Materials provided =
(** [zdb_kv_set] on valid arguments that fit the I/O block. *)
Lemma wp_kv_set sl ns key value vlen (Q : zdb_status_t → W → Prop) w :
  length ns ≤ CONFIG_ZDB_MAX_KEY_LEN → zdb_key_valid (Some key) = true →
  vlen ≤ length (default [] value) →
  kv_mounted (w_db w) → kv_io_slab (w_db w) = Some sl →
  kv_fits (slab_block_size sl) (w_f w) →
  ZDB_KV_REC_HDR_SIZE + length ns + length key + vlen ≤ slab_block_size sl →
  (∀ st w', published [] sl w w' → same_data w w' →
     gave_up sl w st → Q st w') →
  (∀ st ix evs w',
     (CONFIG_ZDB_EVENTING = true → set_events ns key vlen st ix evs) →
     published evs sl w w' →
     set_post ns key (zdb_kv_record_build ns key value vlen) st ix w w' → Q st w') →
  wp (zdb_kv_set (kv_handle ns) (Some key) value vlen) Q w.
Proof.
  intros Hns Hkv Hv Hm Hsl Hfits Hfit Hearly HQ.
  pose proof Hkv as (? & [= <-] & _ & Hkey)%zdb_key_valid_spec.
  unfold zdb_kv_set, kv_handle. rewrite Hkv. simpl negb.
  replace (match value with None => 0 <? vlen | Some _ => false end) with false; cycle 1.
  { destruct value; [done|]. simpl in Hv. by destruct vlen; [|lia]. }
  simpl orb. cbn iota.
  apply wp_bind, wp_fs_from_db. intros [] Hb; [|by apply Hb in Hm].
  simpl. apply wp_bind, wp_db_get. rewrite Hsl.
  rewrite (proj2 (Nat.ltb_ge _ _)) by done.
  apply wp_bind. eapply (wp_alloc 0 0); [apply kv_at_refl| |].
  2:{ intros rc w1 Hrc Hat1 Hd1 Hfull. rewrite (proj2 (Z.eqb_neq _ _)) by done. simpl.
      apply wp_ret, Hearly; [by apply published_nil|done|by left]. }
  intros w1 Hat1 Hd1. simpl.
  apply wp_bind. eapply wp_take_lock; [exact Hat1| |].
  2:{ intros w2 Hat2 Hd2 Hbusy. simpl. apply wp_bind. eapply wp_free; [exact Hat2|].
      intros w3 Hat3 Hd3. apply wp_ret, Hearly; [by apply published_nil| |by right].
      do 2 (etrans; [eassumption|]). done. }
  intros w2 Hat2 Hd2. simpl.
  assert (same_data w w2) as Hd02 by (by etrans).
  apply wp_bind. eapply wp_kv_set_locked; [done..|exact Hat2|by eapply kv_at_mounted| |].
  { intros id d. destruct Hd02 as [-> _]. apply Hfits. }
  intros st ix w3 Hat3 Hpost. cbn [fst snd].
  assert (set_post ns key (zdb_kv_record_build ns key value vlen) st ix w w3) as Hpost'.
  { by eapply set_post_pre. }
  destruct CONFIG_ZDB_EVENTING eqn:HE; cycle 1.
  { apply wp_bind, wp_ret, wp_ret. eapply (HQ st ix []); [done|by apply published_nil|done]. }
  apply wp_bind, wp_bind.
  apply (wp_publish _ _ _ _ _ _ [] sl _ w); [exact Hns|exact Hkey|exact HE|
    by apply published_nil|].
  intros w4 e He Hp4 Hd4. simpl in Hp4.
  destruct (negb ix && bool_decide (st = ZDB_OK)) eqn:Hfull.
  - apply (wp_publish _ _ _ _ _ _ [e] sl _ w); [exact Hns|exact Hkey|exact HE|exact Hp4|].
    intros w5 e' He' Hp5 Hd5.
    apply wp_ret. eapply (HQ st ix [e; e']); [|exact Hp5|].
    + intros _. exists e, [e']. rewrite Hfull. eauto.
    + eapply set_post_same; [|exact Hpost']. by etrans.
  - apply wp_ret, wp_ret. eapply (HQ st ix [e]); [|exact Hp4|].
    + intros _. exists e, []. by rewrite Hfull.
    + by eapply set_post_same.
Qed.

(** ** From slots to lookups *)

Lemma rec_value_check ns key d :
  (∃ v, rec_value ns key d = Some v) ↔ check_of d ns key = ZDB_KV_REC_MATCH.
Proof.
  unfold rec_value, check_of. split.
  - intros [v Hv]. by destruct (zdb_kv_record_check _ _ _ _) as [[] [?|]].
  - intros Hc. destruct (zdb_kv_record_check _ _ _ _) as [r off] eqn:Heq. simpl in Hc. subst r.
    apply record_check_match in Heq as (-> & _). eauto.
Qed.

(** Whether a record is foreign does not depend on the pair asked for. *)
Lemma check_foreign d ns key ns' key' :
  check_of d ns key = ZDB_KV_REC_FOREIGN → check_of d ns' key' = ZDB_KV_REC_FOREIGN.
Proof.
  unfold check_of, zdb_kv_record_check.
  destruct ((length d <? ZDB_KV_REC_HDR_SIZE) || _); [done|]. cbv zeta.
  match goal with |- context [if ?b then (ZDB_KV_REC_FOREIGN, None) else _] => destruct b end;
    [done|].
  match goal with |- context [if ?b then _ else _] => destruct b end; done.
Qed.

Lemma rec_value_other ns key ns' key' d :
  check_of d ns key ≠ ZDB_KV_REC_MISMATCH → (ns', key') ≠ (ns, key) → rec_value ns' key' d = None.
Proof.
  intros Hck Hne. destruct (rec_value ns' key' d) as [v|] eqn:Hv; [|done]. exfalso.
  destruct (check_of d ns key) eqn:Hc; [|done|].
  - apply rec_value_check in Hc as [v' Hv'].
    by destruct (rec_value_inj _ _ _ _ _ _ _ Hv Hv') as (-> & -> & _).
  - apply (check_foreign d ns key ns' key') in Hc.
    pose proof (proj1 (rec_value_check ns' key' d) (ex_intro _ v Hv)). congruence.
Qed.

What you need to do = "match goal with |- context [if ?b then _" marks the first line to print; reproduce that line and every line after it through the end of the listing above.

Response for this exercise =
  match goal with |- context [if ?b then _ else _] => destruct b end; done.
Qed.

Lemma rec_value_other ns key ns' key' d :
  check_of d ns key ≠ ZDB_KV_REC_MISMATCH → (ns', key') ≠ (ns, key) → rec_value ns' key' d = None.
Proof.
  intros Hck Hne. destruct (rec_value ns' key' d) as [v|] eqn:Hv; [|done]. exfalso.
  destruct (check_of d ns key) eqn:Hc; [|done|].
  - apply rec_value_check in Hc as [v' Hv'].
    by destruct (rec_value_inj _ _ _ _ _ _ _ Hv Hv') as (-> & -> & _).
  - apply (check_foreign d ns key ns' key') in Hc.
    pose proof (proj1 (rec_value_check ns' key' d) (ex_intro _ v Hv)). congruence.
Qed.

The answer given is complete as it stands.